- **WHAT THE TASK REQUIRES**:
The entries follow. Copy every line in which "exists" appears.

RECORDS SHOWN START

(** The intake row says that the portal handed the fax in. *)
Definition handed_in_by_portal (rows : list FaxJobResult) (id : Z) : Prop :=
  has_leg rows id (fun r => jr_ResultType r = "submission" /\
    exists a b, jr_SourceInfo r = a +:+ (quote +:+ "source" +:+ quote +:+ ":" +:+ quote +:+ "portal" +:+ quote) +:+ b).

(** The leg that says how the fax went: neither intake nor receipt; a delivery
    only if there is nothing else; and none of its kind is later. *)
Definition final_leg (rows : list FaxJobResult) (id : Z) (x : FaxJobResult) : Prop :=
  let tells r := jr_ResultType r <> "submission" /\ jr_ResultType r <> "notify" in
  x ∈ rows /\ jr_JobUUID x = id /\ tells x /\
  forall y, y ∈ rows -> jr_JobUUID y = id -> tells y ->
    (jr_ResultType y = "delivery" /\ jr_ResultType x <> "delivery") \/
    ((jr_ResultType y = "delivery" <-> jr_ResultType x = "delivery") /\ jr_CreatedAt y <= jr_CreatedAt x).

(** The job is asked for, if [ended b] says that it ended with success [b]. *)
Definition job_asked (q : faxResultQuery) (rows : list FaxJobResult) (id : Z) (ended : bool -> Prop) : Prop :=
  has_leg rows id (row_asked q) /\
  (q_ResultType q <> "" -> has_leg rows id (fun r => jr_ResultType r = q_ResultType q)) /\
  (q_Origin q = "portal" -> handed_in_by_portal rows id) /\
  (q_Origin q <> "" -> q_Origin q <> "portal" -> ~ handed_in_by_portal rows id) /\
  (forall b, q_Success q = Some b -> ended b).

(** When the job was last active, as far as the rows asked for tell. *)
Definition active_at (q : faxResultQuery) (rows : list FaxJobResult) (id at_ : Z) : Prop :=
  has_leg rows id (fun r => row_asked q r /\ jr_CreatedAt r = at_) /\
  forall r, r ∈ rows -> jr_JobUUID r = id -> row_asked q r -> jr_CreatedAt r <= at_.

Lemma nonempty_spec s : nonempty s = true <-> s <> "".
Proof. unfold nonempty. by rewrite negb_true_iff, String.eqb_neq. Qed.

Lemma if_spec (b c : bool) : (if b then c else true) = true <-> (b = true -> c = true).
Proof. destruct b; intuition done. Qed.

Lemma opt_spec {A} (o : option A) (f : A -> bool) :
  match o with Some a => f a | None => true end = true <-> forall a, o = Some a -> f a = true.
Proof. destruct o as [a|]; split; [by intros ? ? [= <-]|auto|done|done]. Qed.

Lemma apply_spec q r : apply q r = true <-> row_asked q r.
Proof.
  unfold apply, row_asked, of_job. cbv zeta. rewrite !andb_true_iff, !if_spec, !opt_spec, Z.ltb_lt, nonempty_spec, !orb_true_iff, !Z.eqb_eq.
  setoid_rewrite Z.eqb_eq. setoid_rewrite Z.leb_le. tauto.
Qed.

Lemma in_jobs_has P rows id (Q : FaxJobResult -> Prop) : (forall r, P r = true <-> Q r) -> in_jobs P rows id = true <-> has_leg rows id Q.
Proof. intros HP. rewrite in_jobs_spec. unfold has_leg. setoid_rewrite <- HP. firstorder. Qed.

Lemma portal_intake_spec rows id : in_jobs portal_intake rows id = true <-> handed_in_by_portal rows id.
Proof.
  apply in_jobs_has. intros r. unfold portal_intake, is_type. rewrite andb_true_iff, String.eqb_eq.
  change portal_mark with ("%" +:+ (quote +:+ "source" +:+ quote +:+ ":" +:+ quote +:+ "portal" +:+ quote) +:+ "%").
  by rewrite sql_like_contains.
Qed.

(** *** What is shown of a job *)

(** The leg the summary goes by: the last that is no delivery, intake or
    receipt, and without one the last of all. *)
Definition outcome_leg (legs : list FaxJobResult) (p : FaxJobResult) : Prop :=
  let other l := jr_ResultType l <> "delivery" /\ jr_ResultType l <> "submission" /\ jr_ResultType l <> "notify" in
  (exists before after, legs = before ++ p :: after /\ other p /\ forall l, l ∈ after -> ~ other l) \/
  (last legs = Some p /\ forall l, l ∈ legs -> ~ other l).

RECORDS SHOWN END

- **RESPONSE AREA**:
    exists a b, jr_SourceInfo r = a +:+ (quote +:+ "source" +:+ quote +:+ ":" +:+ quote +:+ "portal" +:+ quote) +:+ b).
  (exists before after, legs = before ++ p :: after /\ other p /\ forall l, l ∈ after -> ~ other l) \/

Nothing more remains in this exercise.